Transition Pathways to Sustainable Pastoral Systems in Europe

Rafael Caballero, * Open Modal Authors Info & Affiliations
The Open Agriculture Journal 27 Feb 2015 RESEARCH ARTICLE DOI: 10.2174/1874331501509010006

Abstract

Large Scale Grazing Systems (LSGSs) in Europe are extensive systems of grassland management, which have developed from the interaction of historical background, human behaviour and natural resources, and are mainly located in the Less Favoured Areas (LFAs). LSGSs currently face competing threats towards intensification and/or abandonment but, at the same time, they harbour a significant part of European nature values. Socio-economic driving forces of land abandonment and intensification are poorly addressed. The current system assumes that these LSGSs are inherently uneconomic and only payments for the potential delivery of environmental services and side line activities are the source of continuity and justification of support.
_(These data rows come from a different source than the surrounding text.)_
Lemma has_block_count : has_block (str "You have {count, text, # items}").
Proof. split; vm_compute; discriminate. Defined.

Lemma placeholder_dispatch_witness :
  let message := str "You have {count, text, # items}" in
  let values : gmap jsstring value := {[ str "count" := VPrimitive (str "1") ]} in
  let parts := splitFormattedArgument (block_of message) in
  let key := parts !! 0%nat in
  let type := parts !! 1%nat in
  let format := parts !! 2%nat in
  let body := body_of values key in
  ((type = None \/ type = Some [] \/
    (exists t, type = Some t /\ echo_handlers !! t = None /\
               Object_prototype_call t = None)) ->
   process echo_handlers 2 message values None =
   emit echo_handlers 1 message values None body) /\
  (forall t handler,
     type = Some t -> t <> [] -> echo_handlers !! t = Some handler ->
     process echo_handlers 2 message values None =
     do v <- handler body format values None (process echo_handlers 1) ;
     emit echo_handlers 1 message values None v) /\
  (forall t member,
     type = Some t -> t <> [] -> echo_handlers !! t = None ->
     Object_prototype_call t = Some member ->
     process echo_handlers 2 message values None =
     do v <- member body format values None (process echo_handlers 1) ;
     emit echo_handlers 1 message values None v) /\
  (forall v nodes,
     emit echo_handlers 1 message values None v = Returned nodes ->
     decorateValue key type v ∈ nodes /\
     get (decorateValue key type v) (str "value") = Returned v).
Proof.
  apply (placeholder_dispatch echo_handlers 1
           (str "You have {count, text, # items}")
           {[ str "count" := VPrimitive (str "1") ]} None).
  apply has_block_count.
Defined.
(** The listener for ['tokens'] set up by [getUserCredentials]. *)
Definition onTokens (user : string) (tokens newTokens : Credentials) : Fx.M World unit :=
  if truthy (refresh_token newTokens)
  then store user (spread tokens newTokens)
  else Fx.ret tt.

(** [await oauth2Client.getAccessToken()], with the listener in place. *)
Definition refresh (user : string) (tokens : Credentials) : Fx.M World unit :=
  fun w =>
    let (r, w') := emitAll (onTokens user tokens) (getAccessToken (clock w) tokens) w in
    (r, tick w' (GetAccessToken tokens) (Fx.succeeded r)).


(** The second half of [getUserCredentials]: authenticate and store. *)
Definition reauthenticate (user : string) (scopes : list string) : Fx.M World Client :=
  credentials <~ external (Authenticate scopes keyfilePath)
                          (fun t => authenticate t scopes keyfilePath) ;;
  _ <~ (if truthy (refresh_token credentials)
        then store user credentials
        else Fx.ret tt) ;;
  Fx.ret (LocalAuthClient credentials).

Definition getUserCredentials (user : string) (scopes : list string) : Fx.M World Client :=
  fun w =>
    match JsObj.get (data w) user with
    | Some tokens =>
        match refresh user tokens w with
        | (Js.Return _, w') => (Js.Return (OAuth2Client tokens), w')
        | (Js.Throw _, w') => reauthenticate user scopes w'
        end
    | None => reauthenticate user scopes w
    end.

(** The listener called with each of [news], one after the other. *)
Definition onTokensAll (user : string) (tokens : Credentials) (news : list Credentials)
           (w : World) : World :=
  fold_left (fun w' newTokens => snd (onTokens user tokens newTokens w')) news w.

End Authorizer.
Our conceptual approach, however, is based on the assumptions that endogenous development and targeted policy schemes cannot be disregarded. A framework profile is provided for the identification and description of European LSGSs where regeneration plans can be more cost-effective. Under this conceptual approach, operational tools such as pastoral strategies for survival and system-specific management alternatives can be devised for interplay of environmental and socio-economic functions, facilitating interdisciplinary research within and across systems. From the empirical perspective, we show how the trend of abandonment of LSGS in the last 60 years is spread over different regions of Europe, how management alternatives are designed for six separate LSGS, and how beneficial management alternatives, environmental functions and side line activities cited by experts on an additional sample of 46 European LSGS are grouped by type of action. We conclude that the continuity of LSGSs in the European Union (EU) may require a new and sustainable intensification path with new farming models and farming categories as far removed from the conventional intensification path as from the low-input, nature reserve and generalised policy support paradigms. Beneficial management with key actions can be a sensible rationale for specific and dynamic support to LSGS in the next CAP reform post-2013, time of stressing budgetary conditions.

Keywords: Cultural landscapes, farming abandonment, grazing management alternatives, high nature value (HNV) farmland, large scale grazing systems (LSGS), policy framework, sustainable intensification, territorial identity.